Segundo a procuradoria, um grupo de apoiadores de Bolsonaro já havia montado acampamento em frente ao complexo prisional e instalado barracas e faixas pedindo anistia e liberdade para o ex-presidente.
“Estão presentes os requisitos necessários para a concessão da medida cautelar, pois a necessidade de desobstrução de espaços públicos (vias públicas, rodovias, prédios públicos, etc.), em respeito à ordem e à paz pública, foi reiteradamente proferida por esta Suprema Corte em sucessivas decisões, onde assentado que o direito de reunião e a liberdade de expressão não amparam a prática de atos abusivos e violentos, com a intenção de atacar o Estado Democrático de Direito”, diz Moraes.
Por outro lado, Nikolas Ferreira afirma que a caminhada simboliza resistência democrática e esperança. A equipe do deputado reforça o caráter pacífico e aberto do ato e convida a sociedade a acompanhar e participar como forma de manifestação cidadã. “Durante muito tempo, meu coração tem ficado inquieto diante das coisas que estão acontecendo. Escândalo atrás de escândalo. O brasileiro tem ficado em uma posição, quase uma manipulação psicológica, em que nada abala mais a gente. O sentimento é de impotência, diante das prisões injustas de manifestantes do dia 8 de Janeiro, do próprio presidente Bolsonaro, em relação aos escândalos, do governo e do STF”, comentou Nikolas no início da semana.

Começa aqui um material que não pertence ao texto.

(* ===== verification/ConnSpec.v ===== *)
(** * ConnSpec: the byte stream of a connection

    The split of the read buffer into frames does not depend on how the
    network cuts the stream; coalescing writes every response once and in
    order; on a connection, in-line or pipelined, every complete frame received
    is executed exactly once and the client receives the responses of the
    executed frames whole. *)

From S2P Require Import Prelude Bytes Protocol ProtocolFacts ProtocolSpec Engine Sharded.
From S2P Require Import ShardedSpec Server Connection.

Module ConnSpec.
Import Protocol Codec ProtocolFacts ProtocolSpec Server Connection.
Import Sharded(ShardEnv).
Import ShardedSpec(demo_env, demo_sharded).

(** ** Frames on the wire *)

(** The payload length a header declares. *)
Definition declared (bs : bytes) : N := from_be_bytes (slice bs 16 20).

(** A complete frame within the limit, whatever it holds. *)
Definition framed (maxlen : N) (f : bytes) : Prop :=
  len f = HEADER_LEN + declared f ∧ declared f ≤ maxlen.

(** The start of a frame, cut short. *)
Definition partial (maxlen : N) (t : bytes) : Prop :=
  len t < HEADER_LEN ∨ (declared t ≤ maxlen ∧ len t < HEADER_LEN + declared t).

(** A header that declares more than the limit. *)
Definition oversized (maxlen : N) (t : bytes) : Prop :=
  HEADER_LEN ≤ len t ∧ maxlen < declared t.

(** Frames followed by such a header: the reading loop closes the connection
    and leaves them all in the buffer. *)
Definition dropped (maxlen : N) (bs : bytes) : Prop :=
  ∃ fs t, bs = concat fs ++ t ∧ Forall (framed maxlen) fs ∧ oversized maxlen t.

Fixpoint ranges (offset : N) (fs : list bytes) : list (N * N) :=
  match fs with
  | [] => []
  | f :: fs => (offset, offset + len f) :: ranges (offset + len f) fs
  end.

Lemma len_concat_cons (f : bytes) fs : len (concat (f :: fs)) = len f + len (concat fs).
Proof. simpl. apply len_app. Qed.

Lemma slice_app_r {A} (pre l : list A) a b :
  slice (pre ++ l) (len pre + a) (len pre + b) = slice l a b.
Proof.
  unfold slice, len. rewrite skipn_app, drop_ge by lia. simpl. f_equal; [lia|]. f_equal. lia.
Qed.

VEJA entrou em contato com a equipe do deputado para saber se a intenção dele é de levar o ato para frente da Papuda e foi informada de que “de jeito nenhum” isso ocorrerá. “Não queremos ninguém lá. [O ato] será na Praça do Cruzeiro”, informou uma assessora. “A caminhada passa pelo Plano Piloto, passa pelo Eixo e depois pelo parque sul, e segue direto até chegar na Praça do Cruzeiro”, completou.

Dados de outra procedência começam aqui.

(* ===== verification/Rejects.v ===== *)
(** * Rejects: frames that do not decode

    What the server does with a complete frame of the stream that is not a
    valid request: the errors such a frame can have, the texts of their
    messages, and the response. *)

From S2P Require Import Prelude Bytes Protocol ProtocolFacts ProtocolSpec Engine Sharded Server.
From S2P Require Import ServerSpec Connection ConnSpec.

Module Rejects.
Import Protocol Codec ProtocolFacts ProtocolSpec Server ServerSpec Connection ConnSpec.
Import Sharded(ShardEnv).

(** The errors of a complete frame within the limit. *)
Definition frame_error (e : DecodeError) : Prop :=
  match e with
  | DFrameTooLarge _ _ | DIncompleteHeader | DTruncatedPayload _ _ => False
  | DNonzeroReserved n | DTrailingBytes n => n ≤ U64_MAX
  | DInvalidPayload what => ascii_text what ∧ str_len what ≤ 40
  | _ => True
  end.

Lemma payload_error_frame e : payload_error e → frame_error e.
Proof. by destruct e. Qed.

Lemma be4_u64 bs a : from_be_bytes (slice bs a (a + 4)) ≤ U64_MAX.
Proof.
  pose proof (from_be_bytes_lt (slice bs a (a + 4))) as Hlt.
  assert (len (slice bs a (a + 4)) ≤ 4) as Hl.
  { unfold len, slice. rewrite length_take. lia. }
  pose proof (N.pow_le_mono_r 256 _ 4 ltac:(lia) Hl) as Hp.
  change (256 ^ 4) with 4294967296 in Hp. unfold U64_MAX. lia.
Qed.

Lemma header_error f maxlen kind e :
  framed maxlen f → decode_header f maxlen kind = Err e → frame_error e.
Proof.
  intros [Hl Hd]. unfold decode_header. fold (declared f).
  rewrite (proj2 (N.ltb_ge (len f) HEADER_LEN)) by lia.
  rewrite (proj2 (N.ltb_ge maxlen (declared f))) by done.
  do 4 (case_bool_decide; [|by intros [= <-]]). cbn [negb].
  destruct (N.eqb_spec (from_be_bytes (slice f 20 24)) 0); [done|].
  intros [= <-]. apply (be4_u64 f 20).
Qed.

Lemma frame_error_of f maxlen e :
  framed maxlen f → decode_request_frame f maxlen = Err e → frame_error e.
Proof.
  intros Hf. unfold decode_request_frame.
  destruct (decode_header f maxlen KIND_REQUEST) as [h|e'] eqn:Eh;
    [|intros [= <-]; by eapply header_error].
  apply decode_header_strict in Eh as [_ ->]. cbn [h_payload_len h_command h_request_id].
  fold (declared f). destruct Hf as [Hl Hd].
  rewrite (proj2 (N.ltb_ge (len f) _)) by lia.
  destruct (Command_from_id (index f 6)) as [cmd|e'] eqn:Ec.
  2: { intros [= <-]. unfold Command_from_id in Ec. by repeat (case_match; simplify_eq/=). }
  set (c := Cursor_new _). unfold rbind. pose proof (sane_request cmd c) as Hs.
  destruct (decode_request_payload cmd c) as [[p c']|e'];
    [|intros [= <-]; by apply payload_error_frame].
  unfold expect_empty. destruct (_ =? _); [done|]. intros [= <-]. simpl. rewrite Hs.
  unfold c, Cursor_new. cbn [c_input]. rewrite len_slice by lia.
  pose proof (be4_u64 f 16 : declared f ≤ U64_MAX) as Hb. lia.
Qed.

Lemma u8_text b : ascii_text (pretty (Byte.to_N b)) ∧ str_len (pretty (Byte.to_N b)) ≤ 20.
Proof. apply pretty_u64. pose proof (to_N_lt_256 b). unfold U64_MAX. lia. Qed.

(** [Name(n)] *)
Lemma call_text (name s : string) n :
  ascii_text name → str_len name ≤ n → ascii_text s → str_len s ≤ 42 →
  ascii_text (name +:+ s +:+ ")") ∧ str_len (name +:+ s +:+ ")") ≤ n + 43.
Proof.
  intros. split; [by repeat apply ascii_text_app|]. rewrite !str_len_app.
  change (str_len ")") with 1. lia.
Qed.

Lemma frame_error_text e :
  frame_error e → ascii_text (debug_error e) ∧ str_len (debug_error e) ≤ 64.
Proof.
  destruct e as [| |b|b|b|b|n|n m|x y|w| | | |b|n]; simpl frame_error; intros He; try done;
    try (by split; vm_compute);
    try (destruct (u8_text b) as [H1 H2]; apply (call_text _ _ 21); [done|done|done|lia]).
  - destruct (pretty_u64 n He) as [H1 H2]. apply (call_text _ _ 21); [done|done|done|lia].
  - destruct He as [Hw Hl]. cbn [debug_error].
    split; [by repeat apply ascii_text_app|]. rewrite !str_len_app.
    change (str_len quote) with 1. change (str_len "InvalidPayload(") with 15.
    change (str_len ")") with 1. lia.
  - destruct (pretty_u64 n He) as [H1 H2]. apply (call_text _ _ 21); [done|done|done|lia].
Qed.

Lemma reject_frame `{Engine.HashOrder, ShardEnv} clk frame maxlen conn st e :
  framed maxlen frame → decode_request_frame frame maxlen = Err e →
  find_complete_native_frames frame maxlen = Frames [(0, len frame)] ∧
  native_decode_error_code e ≠ FrameTooLarge ∧
  ∃ bs, execute_native_frame_bytes_into clk frame maxlen conn [] st = Some (bs, st) ∧
    if bool_decide (slice frame 0 4 = MAGIC)
    then decode_response_frame bs U32_MAX =
      Ok {| rs_request_id := from_be_bytes (slice frame 8 16);
            rs_command := match Command_from_id (index frame 6) with Ok c => c | Err _ => Get end;
            rs_payload := PError (native_decode_error_code e) (debug_error e) |}
    else bs = [].
Proof.
  intros Hf He. pose proof (frame_error_of frame maxlen e Hf He) as Herr.
  destruct (frame_error_text e Herr) as [Htext Hlen]. split_and!.
  - pose proof (find_complete [frame] [] maxlen) as Hfind. simpl in Hfind.
    rewrite !app_nil_r in Hfind. apply Hfind; [by constructor|by left].
  - by destruct e.
  - rewrite execute_paths, He. unfold respond_decode_error, native_decode_error_response.
    rewrite (proj2 (N.ltb_ge _ _)) by (destruct Hf; lia). cbn [orb].
    case_bool_decide; cbn [negb]; [|by exists []].
    set (resp := {| rs_request_id := _ |}).
    assert (response_frame_ok resp) as Hok.
    { split_and!; simpl.
      - pose proof (from_be_bytes_lt (slice frame 8 16)) as Hlt.
        rewrite len_slice in Hlt by (destruct Hf; unfold HEADER_LEN in *; lia).
        change (256 ^ (16 - 8)) with (U64_MAX + 1) in Hlt. lia.
      - split; [by apply ascii_text_ok|]. unfold U32_MAX. lia.
      - unfold write_string, write_bytes, write_u16, write_u32, push.
        autorewrite with cbx_len. unfold U32_MAX. lia. }
    rewrite (encode_response_bytes resp [] Hok). exists (response_bytes resp). split; [done|].
    rewrite <- (app_nil_r (response_bytes resp)). apply decode_response_bytes; [done|].
    apply Hok.
Qed.

(** Rejected frames, as the code treats them (the documents say that an invalid
    header closes the connection).  A complete frame of the stream that is not a valid
    request changes nothing.  If its magic is right it is answered with its
    request id, its command ([Get] when the id is unknown), the error code of
    the failure and its text; the code is never [FrameTooLarge].  If its magic
    is wrong nothing is written and the connection goes on. *)
Theorem server_rejects `{Engine.HashOrder, ShardEnv} clk frame maxlen conn st e :
  framed maxlen frame → decode_request_frame frame maxlen = Err e →
  find_complete_native_frames frame maxlen = Frames [(0, len frame)] ∧
  native_decode_error_code e ≠ FrameTooLarge ∧
  ∃ bs, execute_native_frame_bytes_into clk frame maxlen conn [] st = Some (bs, st) ∧
    if bool_decide (slice frame 0 4 = MAGIC)
    then decode_response_frame bs U32_MAX =
      Ok {| rs_request_id := from_be_bytes (slice frame 8 16);
            rs_command := match Command_from_id (index frame 6) with Ok c => c | Err _ => Get end;
            rs_payload := PError (native_decode_error_code e) (debug_error e) |}
    else bs = [].
Proof. apply reject_frame. Qed.

(** A get frame with a namespace the server does not accept. *)
Definition bad_namespace : bytes :=
  frame_bytes KIND_REQUEST Get 5
    (encode_request_payload (RGet "not a namespace" (as_bytes "k")) []).

Lemma server_rejects_witness :
  ∃ bs, @execute_native_frame_bytes_into Engine.canonical_order ShardedSpec.ShardedSpec.demo_env
      (Engine.manual_clock 0) bad_namespace 1024 1 [] sample_state = Some (bs, sample_state) ∧
    decode_response_frame bs U32_MAX =
      Ok {| rs_request_id := 5; rs_command := Get;
            rs_payload := PError InvalidNamespace "InvalidNamespace" |}.
Proof.
  destruct (@server_rejects Engine.canonical_order ShardedSpec.ShardedSpec.demo_env
    (Engine.manual_clock 0) bad_namespace 1024 1 sample_state DInvalidNamespace)
    as (_ & _ & bs & H1 & H2).
  - split; vm_compute; [reflexivity | discriminate].
  - vm_compute. reflexivity.
  - exists bs. split; [exact H1|]. rewrite bool_decide_eq_true_2 in H2 by (vm_compute; reflexivity).
    rewrite H2. vm_compute. reflexivity.
Defined.

(** An oversized header drops what precedes it.  When the buffer holds
    complete requests followed by a header that declares too much, the
    connection is closed without executing or answering any of them. *)
Theorem oversized_drops_requests `{Engine.HashOrder, ShardEnv} clk maxlen conn c st fs t :
  Forall (framed maxlen) fs → oversized maxlen t → c_buffer c = concat fs ++ t →
  ∃ c', on_frames maxlen conn clk c st = Some (c', st) ∧ c_closed c' = true ∧
    c_output c' = c_output c ∧ c_channel c' = c_channel c ∧ c_backlog c' = c_backlog c.
Proof.
  intros Hfs Ht Hb. unfold on_frames. rewrite Hb, find_oversized by done.
  by eexists.
Qed.

Lemma oversized_drops_requests_witness :
  ∃ c', @on_frames Engine.canonical_order ShardedSpec.ShardedSpec.demo_env 1024 1
    (Engine.manual_clock 0)
    (received (request_bytes sample_get ++ frame_header KIND_REQUEST Get 1 4096) Conn_new) sample_state = Some (c', sample_state) ∧
    c_closed c' = true ∧ c_output c' = [].
Proof.
  destruct (@oversized_drops_requests Engine.canonical_order ShardedSpec.ShardedSpec.demo_env
    (Engine.manual_clock 0) 1024 1
    (received (request_bytes sample_get ++ frame_header KIND_REQUEST Get 1 4096) Conn_new) sample_state [request_bytes sample_get]
    (frame_header KIND_REQUEST Get 1 4096)) as (c' & H1 & H2 & H3 & _).
  - apply List.Forall_cons; [|apply List.Forall_nil]. split; vm_compute; [reflexivity|discriminate].
  - split; vm_compute; [discriminate|reflexivity].
  - reflexivity.
  - exists c'. split; [exact H1|]. split; [exact H2 | exact H3].
Defined.
End Rejects.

Sobre a caminhada pelas estradas, a Polícia Rodoviária Federal (PRF) afirmou que as autoridades competentes não foram comunicadas acerca da ação e alegou que a ela oferece “riscos à segurança”. “Em razão das características da via (pista simples e acostamento curto em diversos pontos) e por se tratar da principal rodovia de ligação entre o Distrito Federal e Minas Gerais, a PRF alerta para os riscos à segurança devido à presença de pedestres na pista”, diz uma nota da corporação.
A PRF também informou que acompanha a caminhada com equipes dedicadas a isso e com foco na segurança, acompanhando o deslocamento em sua íntegra, ainda que, também segundo a PRF, Nikolas Ferreira e sua equipe não tenham informado a corporação sobre o trajeto e nem solicitado apoio de segurança.
A reportagem procurou a equipe do deputado para questionar sobre as questões alegadas pela PRF e recebeu como resposta que nega que não tenha informado a PRF sobre a manifestação. “No próprio dia de início, a assessoria [do parlamentar] encaminhou ofícios à PRF e à ANTT, comunicando oficialmente o percurso pela BR-040. Ressalta-se que no primeiro dia o número de pessoas ainda era pequeno por ser o primeiro dia (…). A Secretaria-Executiva da Diretoria de Operações da PRF confirmou o recebimento do ofício e seu cadastramento no Sistema Eletrônico de Informações (SEI). Ou seja, houve comunicação formal dentro das possibilidades concretas do caso”, diz o texto.
Além disso, a equipe de Nikolas diz que demais órgãos de segurança pública que visam garantir a ordem constitucional estão sendo oficiados na medida em que os trajetos estão sendo viabilizados e que a caminhada segue de forma pacífica.